# Your task
Transcribe the following entries word for word. End with the line where "current word gathered so far. *)" appears.

Start of Stored data

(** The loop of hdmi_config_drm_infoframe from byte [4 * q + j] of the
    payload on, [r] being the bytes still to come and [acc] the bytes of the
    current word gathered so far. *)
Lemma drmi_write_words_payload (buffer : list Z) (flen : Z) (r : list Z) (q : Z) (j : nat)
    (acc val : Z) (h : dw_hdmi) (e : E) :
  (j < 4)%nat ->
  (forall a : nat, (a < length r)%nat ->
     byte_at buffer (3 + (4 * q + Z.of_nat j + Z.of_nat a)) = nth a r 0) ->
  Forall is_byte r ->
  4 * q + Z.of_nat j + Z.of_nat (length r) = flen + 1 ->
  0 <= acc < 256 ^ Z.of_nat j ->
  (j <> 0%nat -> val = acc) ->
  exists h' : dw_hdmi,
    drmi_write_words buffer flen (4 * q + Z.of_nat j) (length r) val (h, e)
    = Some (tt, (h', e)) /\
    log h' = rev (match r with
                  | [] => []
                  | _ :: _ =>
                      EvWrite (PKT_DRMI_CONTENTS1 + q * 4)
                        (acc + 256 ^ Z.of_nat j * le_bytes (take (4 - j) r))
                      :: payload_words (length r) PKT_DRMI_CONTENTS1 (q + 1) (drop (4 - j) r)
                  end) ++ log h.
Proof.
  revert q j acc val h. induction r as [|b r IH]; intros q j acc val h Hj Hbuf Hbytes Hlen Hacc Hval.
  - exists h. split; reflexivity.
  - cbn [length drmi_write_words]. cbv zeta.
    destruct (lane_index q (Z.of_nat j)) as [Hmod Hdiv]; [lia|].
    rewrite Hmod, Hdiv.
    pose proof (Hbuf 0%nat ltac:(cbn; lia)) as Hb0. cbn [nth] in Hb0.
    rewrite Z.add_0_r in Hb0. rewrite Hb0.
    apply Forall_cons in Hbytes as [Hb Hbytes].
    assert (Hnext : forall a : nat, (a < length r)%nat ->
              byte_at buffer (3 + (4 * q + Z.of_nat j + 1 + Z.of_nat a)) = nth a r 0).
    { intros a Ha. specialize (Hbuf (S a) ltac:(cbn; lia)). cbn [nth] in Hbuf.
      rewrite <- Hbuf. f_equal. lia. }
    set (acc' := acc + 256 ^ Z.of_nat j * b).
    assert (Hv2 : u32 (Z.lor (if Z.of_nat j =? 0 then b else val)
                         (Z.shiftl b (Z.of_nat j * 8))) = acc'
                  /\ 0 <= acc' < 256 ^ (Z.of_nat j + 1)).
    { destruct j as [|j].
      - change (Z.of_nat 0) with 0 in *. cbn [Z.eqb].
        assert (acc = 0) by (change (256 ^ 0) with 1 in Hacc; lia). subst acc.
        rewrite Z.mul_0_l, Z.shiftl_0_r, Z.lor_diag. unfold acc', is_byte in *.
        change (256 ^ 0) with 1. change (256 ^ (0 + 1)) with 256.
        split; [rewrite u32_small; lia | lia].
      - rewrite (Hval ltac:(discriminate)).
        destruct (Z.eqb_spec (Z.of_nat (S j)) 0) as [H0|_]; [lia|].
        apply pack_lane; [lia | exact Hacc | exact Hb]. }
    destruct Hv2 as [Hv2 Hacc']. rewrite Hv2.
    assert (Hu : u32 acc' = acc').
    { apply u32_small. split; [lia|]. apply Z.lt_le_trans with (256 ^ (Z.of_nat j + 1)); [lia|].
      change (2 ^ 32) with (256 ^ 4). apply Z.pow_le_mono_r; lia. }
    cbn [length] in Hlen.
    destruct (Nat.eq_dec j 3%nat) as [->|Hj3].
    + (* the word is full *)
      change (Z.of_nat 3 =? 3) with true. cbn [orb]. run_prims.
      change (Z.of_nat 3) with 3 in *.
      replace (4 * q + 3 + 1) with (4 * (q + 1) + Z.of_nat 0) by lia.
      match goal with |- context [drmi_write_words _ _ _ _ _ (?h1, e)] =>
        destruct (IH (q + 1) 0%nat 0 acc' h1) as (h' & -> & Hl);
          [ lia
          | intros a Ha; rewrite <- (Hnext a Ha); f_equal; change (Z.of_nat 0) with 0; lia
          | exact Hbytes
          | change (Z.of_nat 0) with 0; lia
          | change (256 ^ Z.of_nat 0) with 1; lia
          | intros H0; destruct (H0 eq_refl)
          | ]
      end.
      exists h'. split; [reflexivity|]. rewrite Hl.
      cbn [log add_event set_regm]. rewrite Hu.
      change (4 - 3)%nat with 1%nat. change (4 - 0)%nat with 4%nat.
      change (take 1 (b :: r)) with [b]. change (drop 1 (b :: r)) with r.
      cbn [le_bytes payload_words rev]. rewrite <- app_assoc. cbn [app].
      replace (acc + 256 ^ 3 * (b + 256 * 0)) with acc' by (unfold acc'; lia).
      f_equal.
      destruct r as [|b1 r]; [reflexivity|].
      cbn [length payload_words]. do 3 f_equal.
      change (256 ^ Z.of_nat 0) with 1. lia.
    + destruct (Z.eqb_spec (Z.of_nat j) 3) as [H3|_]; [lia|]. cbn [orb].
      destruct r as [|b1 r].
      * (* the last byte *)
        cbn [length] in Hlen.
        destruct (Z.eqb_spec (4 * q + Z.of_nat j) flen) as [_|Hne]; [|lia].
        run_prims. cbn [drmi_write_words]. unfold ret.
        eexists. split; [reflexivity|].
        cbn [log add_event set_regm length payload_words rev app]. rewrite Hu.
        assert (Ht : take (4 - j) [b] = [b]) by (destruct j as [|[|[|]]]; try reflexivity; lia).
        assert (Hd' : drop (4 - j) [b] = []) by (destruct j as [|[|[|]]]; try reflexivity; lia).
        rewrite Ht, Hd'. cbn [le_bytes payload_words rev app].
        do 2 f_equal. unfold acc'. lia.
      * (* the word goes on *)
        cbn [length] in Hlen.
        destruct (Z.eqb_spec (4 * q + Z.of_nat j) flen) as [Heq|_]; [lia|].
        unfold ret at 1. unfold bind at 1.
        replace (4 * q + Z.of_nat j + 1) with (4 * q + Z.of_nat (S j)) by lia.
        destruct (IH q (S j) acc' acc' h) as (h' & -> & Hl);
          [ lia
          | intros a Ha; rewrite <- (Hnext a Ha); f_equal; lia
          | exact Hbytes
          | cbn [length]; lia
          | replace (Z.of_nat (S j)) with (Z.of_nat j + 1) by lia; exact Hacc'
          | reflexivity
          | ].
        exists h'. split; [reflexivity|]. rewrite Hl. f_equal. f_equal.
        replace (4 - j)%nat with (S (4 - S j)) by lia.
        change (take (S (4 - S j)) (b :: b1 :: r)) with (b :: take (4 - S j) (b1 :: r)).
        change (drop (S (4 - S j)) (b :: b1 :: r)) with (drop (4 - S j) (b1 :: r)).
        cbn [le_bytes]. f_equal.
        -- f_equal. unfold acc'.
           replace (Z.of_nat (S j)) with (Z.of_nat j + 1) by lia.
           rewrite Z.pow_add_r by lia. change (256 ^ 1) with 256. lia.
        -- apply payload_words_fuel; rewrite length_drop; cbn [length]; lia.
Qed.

End of Stored data

# Output for this task
(** The loop of hdmi_config_drm_infoframe from byte [4 * q + j] of the
    payload on, [r] being the bytes still to come and [acc] the bytes of the
    current word gathered so far. *)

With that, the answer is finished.